Nonetheless, revenue in the year ending February 28 is expected to decline by 12% year-on-year.

On AIM, Kodal Minerals soared 44% as the West Africa-focused mineral exploration and development firm agreed a conditional funding package of USD117.8 million for its lithium project in Mali.

The package will provide full financing for the development and commencement of production at the Bougouni lithium project in Mali and support a major exploration and development programme.

In European equities on Thursday, the CAC 40 in Paris and the DAX 40 in Frankfurt both were down 1.5%.

The eurozone's current account swung to a surplus in November, figures from the European Central Bank showed.

The single currency area's seasonally adjusted current account recorded a EUR13.6 billion surplus in November, swung from a EUR500 million deficit in October. The figure was in line with the EUR14 billion surplus recorded in November 2021.

Nonetheless, European Central Bank Chief Christine Lagarde said the eurozone economy will fare "a lot better" this year than initially feared.

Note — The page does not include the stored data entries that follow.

(** The reads of a stream that ends without a read error. *)
Fixpoint forward_output (job_id : Uuid) (step_id : string) (stream : LogStream) (pending : string)
    (reads : list string) (f : Forwarder) : option Forwarder :=
  match reads with
  | [] => Some (forward_end job_id step_id stream pending f)
  | available :: reads =>
      '(ready, pending) ← cut pending available;
      match forward_chunks job_id step_id stream ready f with
      | (f, true) => forward_output job_id step_id stream pending reads f
      | (f, false) => Some f
      end
  end.

(** What the stream amounts to: the chunks of all its bytes. *)
Definition forward_reference (job_id : Uuid) (step_id : string) (stream : LogStream) (bytes : string)
    (f : Forwarder) : Forwarder :=
  let '(ready, pending) := cut_bytes "" bytes in
  match forward_chunks job_id step_id stream ready f with
  | (f, true) => forward_end job_id step_id stream pending f
  | (f, false) => f
  end.

(** ** The cuts do not depend on the reads *)

Lemma chunk_bytes_Z : Z.of_nat chunk_bytes = MAX_LOG_CHUNK_BYTES.
Proof. unfold chunk_bytes. rewrite Z2Nat.id; [done|]. unfold MAX_LOG_CHUNK_BYTES. lia. Qed.

#[local] Opaque chunk_bytes.

Lemma is_full_true pending : is_full pending = true ↔ slen pending = chunk_bytes.
Proof. unfold is_full. rewrite bool_decide_eq_true, <-chunk_bytes_Z. lia. Qed.

Lemma is_full_false pending : is_full pending = false ↔ slen pending ≠ chunk_bytes.
Proof. rewrite <-not_true_iff_false, is_full_true. done. Qed.

Lemma cut_bytes_app pending a b :
  cut_bytes pending (a +:+ b) =
    let '(ready, pending') := cut_bytes pending a in
    let '(ready', pending'') := cut_bytes pending' b in (ready ++ ready', pending'').
Proof.
  revert pending; induction a as [|c a IH]; intros pending.
  - rewrite sapp_nil_l. simpl. by destruct (cut_bytes pending b).
  - rewrite sapp_cons. cbn [cut_bytes]. destruct (_ || _).
    + rewrite IH. destruct (cut_bytes "" a) as [r p']. by destruct (cut_bytes p' b).
    + apply IH.
Qed.

Lemma cut_bytes_pending pending s :
  slen pending < chunk_bytes → slen (cut_bytes pending s).2 < chunk_bytes.
Proof.
  revert pending; induction s as [|c s IH]; intros pending Hp; [done|]. cbn [cut_bytes].
  destruct (_ || _) eqn:E.
  - specialize (IH ""). destruct (cut_bytes "" s) as [r p']. apply IH. change (slen "") with 0. lia.
  - apply IH. apply orb_false_iff in E as [E%is_full_false _]. rewrite slen_app in *. change (slen (String c "")) with 1 in *. lia.
Qed.

(** A run of bytes without line break that does not complete the chunk. *)
Lemma cut_bytes_free pending a :
  free_of lf a = true → slen pending + slen a < chunk_bytes → cut_bytes pending a = ([], pending +:+ a).
Proof.
  revert pending; induction a as [|c a IH]; intros pending Hf Hl; [by rewrite sapp_nil_r|].
  apply free_of_cons in Hf as [Hc Hf]. rewrite slen_string in Hl. cbn [cut_bytes].
  rewrite bool_decide_eq_false_2, orb_false_r by done.
  assert (is_full (pending +:+ String c "") = false) as ->.
  { apply is_full_false. rewrite slen_app. change (slen (String c "")) with 1. lia. }
  rewrite IH; [|done|rewrite slen_app; change (slen (String c "")) with 1; lia]. by rewrite sapp_assoc.
Qed.

(** The last byte of such a run completes it or breaks the line. *)
Lemma cut_bytes_last pending a c :
  free_of lf a = true → slen pending + slen a < chunk_bytes →
  slen pending + slen a + 1 = chunk_bytes ∨ c = lf →
  cut_bytes pending (a +:+ String c "") = ([pending +:+ a +:+ String c ""], "").
Proof.
  intros Hf Hl Hc. rewrite cut_bytes_app, cut_bytes_free by done. cbn [cut_bytes].
  rewrite (sapp_assoc pending a). rewrite (proj2 (orb_true_iff _ _)); [done|].
  destruct Hc as [Hc | ->]; [left|right; by apply bool_decide_eq_true].
  apply is_full_true. rewrite !slen_app. change (slen (String c "")) with 1. lia.
Qed.

(** Splitting off the last byte. *)
Lemma string_last s : s ≠ "" → ∃ a c, s = a +:+ String c "".
Proof.
  induction s as [|c s IH]; [done|]. intros _. destruct s as [|d s]; [by exists "", c|].
  destruct IH as (a & e & ->); [done|]. exists (String c a), e. done.
Qed.

Lemma free_of_stake c n s : free_of c s = true → free_of c (stake n s) = true.
Proof. rewrite <-(stake_sdrop n s) at 1. by intros [? _]%free_of_app. Qed.

Lemma sfind_newline s i :
  sfind (String lf "") s = Some i → ∃ a b, s = a +:+ String lf b ∧ free_of lf a = true ∧ slen a = i.
Proof.
  revert i; induction s as [|c s IH]; intros i; [done|]. simpl.
  unfold starts_with. simpl. case_bool_decide as Hc; subst.
  - intros [= <-]. by exists "", s.
  - destruct (sfind _ s) as [j|]; [|done]. intros [= <-]. destruct (IH j eq_refl) as (a & b & -> & Ha & Hl).
    exists (String c a), b. split_and!; [done|apply free_of_cons; naive_solver|by rewrite slen_string, Hl].
Qed.

Lemma sfind_newline_None s : sfind (String lf "") s = None → free_of lf s = true.
Proof.
  induction s as [|c s IH]; [done|]. simpl. unfold starts_with. simpl. case_bool_decide; [done|].
  destruct (sfind _ s); [done|]. intros _. apply free_of_cons. naive_solver.
Qed.

Lemma stake_app_le n a b : n ≤ slen a → stake n (a +:+ b) = stake n a.
Proof.
  revert a; induction n as [|n IH]; intros [|c a] Hn; [done..| |].
  - change (slen "") with 0 in Hn. lia.
  - rewrite sapp_cons. simpl. rewrite slen_string in Hn. rewrite IH by lia. done.
Qed.

(** A full chunk without line break. *)
Lemma cut_bytes_full pending a :
  a ≠ "" → free_of lf a = true → slen pending + slen a = chunk_bytes → cut_bytes pending a = ([pending +:+ a], "").
Proof.
  intros Hne Hf Hl. destruct (string_last a Hne) as (a0 & c & ->). apply free_of_app in Hf as [Hf _].
  rewrite slen_app in Hl. change (slen (String c "")) with 1 in Hl. apply cut_bytes_last; [done|lia|lia].
Qed.

Lemma cut_step_spec pending rem :
  slen pending < chunk_bytes → rem ≠ "" →
  let '(pending', rem', complete) := cut_step pending rem in
  slen rem' < slen rem ∧ slen pending' ≤ chunk_bytes ∧ (complete = false → slen pending' < chunk_bytes) ∧
  cut_bytes pending rem =
    if complete then let '(ready, p) := cut_bytes "" rem' in (pending' :: ready, p) else cut_bytes pending' rem'.
Proof.
  intros Hp Hne. unfold cut_step.
  set (through := match sfind _ rem with Some position => position + 1 | None => slen rem end).
  set (take := through `min` (chunk_bytes - slen pending)).
  assert (0 < slen rem) as Hrem.
  { destruct rem; [done|]. rewrite slen_string. lia. }
  assert (0 < through ≤ slen rem) as Hth.
  { unfold through. destruct (sfind _ rem) as [i|] eqn:E; [|lia]. apply sfind_bound in E.
    change (slen (String lf "")) with 1 in E. lia. }
  assert (0 < take) as Htake by (unfold take; lia).
  assert (slen (stake take rem) = take) as Hlen by (rewrite slen_stake; unfold take; lia).
  assert (slen (pending +:+ stake take rem) = slen pending + take) as Hlen' by (rewrite slen_app; lia).
  split_and!; [rewrite slen_sdrop; lia|unfold take in *; lia| |].
  { intros [Hf%is_full_false _]%orb_false_iff. unfold take in *. lia. }
  rewrite <-(stake_sdrop take rem) at 1. rewrite cut_bytes_app.
  assert (stake take rem ≠ "") as Hnz.
  { intros Hz. rewrite Hz in Hlen. change (slen "") with 0 in Hlen. lia. }
  destruct (decide (slen pending + take = chunk_bytes)) as [Hfull|Hnot].
  - rewrite (proj2 (is_full_true _)) by lia. cbn [orb].
    unfold through in take, Hth. destruct (sfind (String lf "") rem) as [i|] eqn:E.
    + destruct (sfind_newline rem i E) as (a & b & Hab & Hfa & Hla).
      destruct (decide (take = i + 1)) as [Hti|Hti].
      * assert (stake take rem = a +:+ String lf "") as ->.
        { rewrite Hab. replace (a +:+ String lf b) with ((a +:+ String lf "") +:+ b) by by rewrite sapp_assoc.
          replace take with (slen (a +:+ String lf "")); [apply stake_app_exact|].
          rewrite slen_app. change (slen (String lf "")) with 1. lia. }
        rewrite cut_bytes_last; [|done|lia|by right]. by destruct (cut_bytes "" _).
      * assert (stake take rem = stake take a) as Hst.
        { rewrite Hab. apply stake_app_le. unfold take in *. lia. }
        rewrite cut_bytes_full; [by destruct (cut_bytes "" _)|done|rewrite Hst; by apply free_of_stake|lia].
    + rewrite cut_bytes_full; [by destruct (cut_bytes "" _)|done| |lia].
      by apply free_of_stake, sfind_newline_None.
  - assert (is_full (pending +:+ stake take rem) = false) as -> by (apply is_full_false; lia). cbn [orb].
    assert (take = through) as Htt by (unfold take in *; lia).
    unfold through in take, Hth, Htt. destruct (sfind (String lf "") rem) as [i|] eqn:E; cbn [is_some andb].
    + destruct (sfind_newline rem i E) as (a & b & Hab & Hfa & Hla). rewrite bool_decide_eq_true_2 by done.
      assert (stake take rem = a +:+ String lf "") as ->.
      { rewrite Hab. replace (a +:+ String lf b) with ((a +:+ String lf "") +:+ b) by by rewrite sapp_assoc.
        replace take with (slen (a +:+ String lf "")); [apply stake_app_exact|].
        rewrite slen_app. change (slen (String lf "")) with 1. lia. }
      rewrite cut_bytes_last; [|done|unfold take in *; lia|by right]. by destruct (cut_bytes "" _).
    + rewrite cut_bytes_free; [by destruct (cut_bytes _ (sdrop take rem))| |lia].
      by apply free_of_stake, sfind_newline_None.
Qed.

Lemma cut_loop_spec fuel pending rem ready :
  slen pending < chunk_bytes → slen rem ≤ fuel →
  cut_loop fuel pending rem ready = Some (ready ++ (cut_bytes pending rem).1, (cut_bytes pending rem).2).
Proof.
  revert pending rem ready; induction fuel as [|fuel IH]; intros pending rem ready Hp Hf; destruct rem as [|c rem].
  - by rewrite app_nil_r.
  - rewrite slen_string in Hf. lia.
  - simpl. by rewrite app_nil_r.
  - cbn [cut_loop is_empty]. pose proof (cut_step_spec pending (String c rem) Hp ltac:(done)) as Hs.
    destruct (cut_step pending (String c rem)) as [[pending' rem'] complete]. destruct Hs as (H1 & H2 & H3 & ->).
    destruct complete.
    + rewrite IH; [|change (slen "") with 0; lia|lia]. destruct (cut_bytes "" rem') as [r p']. simpl.
      by rewrite <-app_assoc.
    + apply IH; [by apply H3|lia].
Qed.

Lemma cut_spec pending available :
  slen pending < chunk_bytes → cut pending available = Some (cut_bytes pending available).
Proof. intros Hp. unfold cut. rewrite cut_loop_spec by done. by destruct (cut_bytes pending available). Qed.

Lemma forward_chunks_app job step stream a b f :
  forward_chunks job step stream (a ++ b) f =
  match forward_chunks job step stream a f with
  | (f, true) => forward_chunks job step stream b f
  | (f, false) => (f, false)
  end.
Proof.
  revert f; induction a as [|c a IH]; intros f; [done|]. cbn [app forward_chunks].
  destruct (forward_chunk job step stream c f) as [f' []]; [apply IH|done].
Qed.

Lemma forward_output_spec job step stream pending reads f :
  slen pending < chunk_bytes →
  forward_output job step stream pending reads f =
  Some (let '(ready, pending') := cut_bytes pending (sconcat reads) in
        match forward_chunks job step stream ready f with
        | (f, true) => forward_end job step stream pending' f
        | (f, false) => f
        end).
Proof.
  revert pending f; induction reads as [|r reads IH]; intros pending f Hp; [done|].
  cbn [forward_output]. rewrite cut_spec by done. change (sconcat (r :: reads)) with (r +:+ sconcat reads).
  rewrite cut_bytes_app. pose proof (cut_bytes_pending pending r Hp) as Hp'.
  destruct (cut_bytes pending r) as [ready pending']. cbn [mbind option_bind].
  destruct (cut_bytes pending' (sconcat reads)) as [ready' pending''] eqn:E. rewrite forward_chunks_app.
  destruct (forward_chunks job step stream ready f) as [f' []]; [|done].
  rewrite IH by done. by rewrite E.
Qed.
Lemma desk_event_same event k k' id :
  step event k = Some k' → event ≠ Drain → event_id event k ≠ Some id → same_request id k k'.
Proof.
  intros Hrun Hdrain Hid.
  destruct event as [i op m|i|i|i|i now|i|i|i decision| | |]; simpl in Hrun, Hid; try done;
    try (assert (id ≠ i) as Hne by congruence).
  - unfold insert_step in Hrun. destruct (dk_requests k !! i); [done|]. injection Hrun as <-. unfold same_request. simpl.
    rewrite !lookup_insert_ne by congruence. set_solver.
  - unfold ask_step in Hrun. destruct (dk_requests k !! i) as [r|]; [|done]. simpl in Hrun.
    destruct (rq_phase r); try done.
    destruct (dk_connected k); injection Hrun as <-; unfold same_request; simpl; by rewrite lookup_insert_ne by congruence.
  - unfold forget_step in Hrun. destruct (dk_requests k !! i) as [r|]; [|done]. simpl in Hrun.
    destruct (rq_phase r); try done; injection Hrun as <-;
      (eapply same_trans; [by apply (forget_same id i)|by apply set_request_same]).
  - unfold cancelled_step in Hrun. destruct (dk_requests k !! i) as [r|]; [|done]. simpl in Hrun.
    destruct (rq_phase r); try done. destruct (rq_cancelled r); [|done]. injection Hrun as <-. by apply set_request_same.
  - unfold answer_step in Hrun. destruct (dk_requests k !! i) as [r|]; [|done]. simpl in Hrun.
    destruct (rq_phase r); try done. destruct (dk_channels k !! i) as [[| |]|]; try done; injection Hrun as <-;
      by apply set_request_same.
  - unfold drop_request in Hrun. destruct (dk_requests k !! i) as [r|]; [|done]. simpl in Hrun.
    destruct (rq_phase r); try done; injection Hrun as <-; by apply set_request_same.
  - unfold cancel_request in Hrun. destruct (dk_requests k !! i) as [r|]; [|done]. injection Hrun as <-.
    by apply (set_request_same id i (mkRequest (rq_operation r) true (rq_phase r))).
  - destruct (is_nil _); [|done]. injection Hrun as <-. unfold decide_request. case_bool_decide; [|done].
    unfold same_request. simpl. rewrite lookup_insert_ne by congruence. set_solver.
  - destruct (dk_drained k) as [|d rest] eqn:Hd; [done|]. injection Hrun as <-. simpl in Hid. unfold same_request. simpl.
    rewrite lookup_insert_ne by congruence. rewrite Hd. set_solver.
  - by injection Hrun as <-.
Qed.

The economic "news has become much more positive in the last few weeks", Lagarde told an audience at the World Economic Forum in Davos.

The ECB's forecast of 0.5% growth this year is not "brilliant" but "it is a lot better than what we had feared", Lagarde said.

The euro stood at USD1.0817, slightly lower against USD1.0820. Against the yen, the dollar was trading at JPY128.69, higher compared to JPY128.49.

"The greenback has now given up most of the gains accrued in the second half of 2022, mainly due to expectations that the Fed will adopt a less aggressive stance towards controlling inflation in order to minimize the impact of the incoming contraction," said Ricardo Evangelista at ActivTrades.

"However, after yesterday's release of a batch of disappointing economic data, in an apparent paradox, the US currency found support as investors looked for the reassurance provided by the safe-haven dollar."

US retail and food services sales fell 1.1% month-on-month in November, while US industrial production fell in December.

Stocks in New York were called lower. The Dow Jones Industrial Average was called down 0.7%, the S&P 500 index down 0.7%, and the Nasdaq Composite down 0.8%.

"For once bad news really was bad news, rather than a positive because of the implications it might have for interest rates. Weak US retail sales suggested consumers' resilience may have been pushed beyond breaking point," said Russ Mould, investment director at AJ Bell.

"This undermined the hypothesis of a 'soft landing' for the US economy with inflation easing before rates have inflicted too much pain."

Still to come on Thursday's economic calendar, the US will publish weekly jobless claims at 1330 GMT.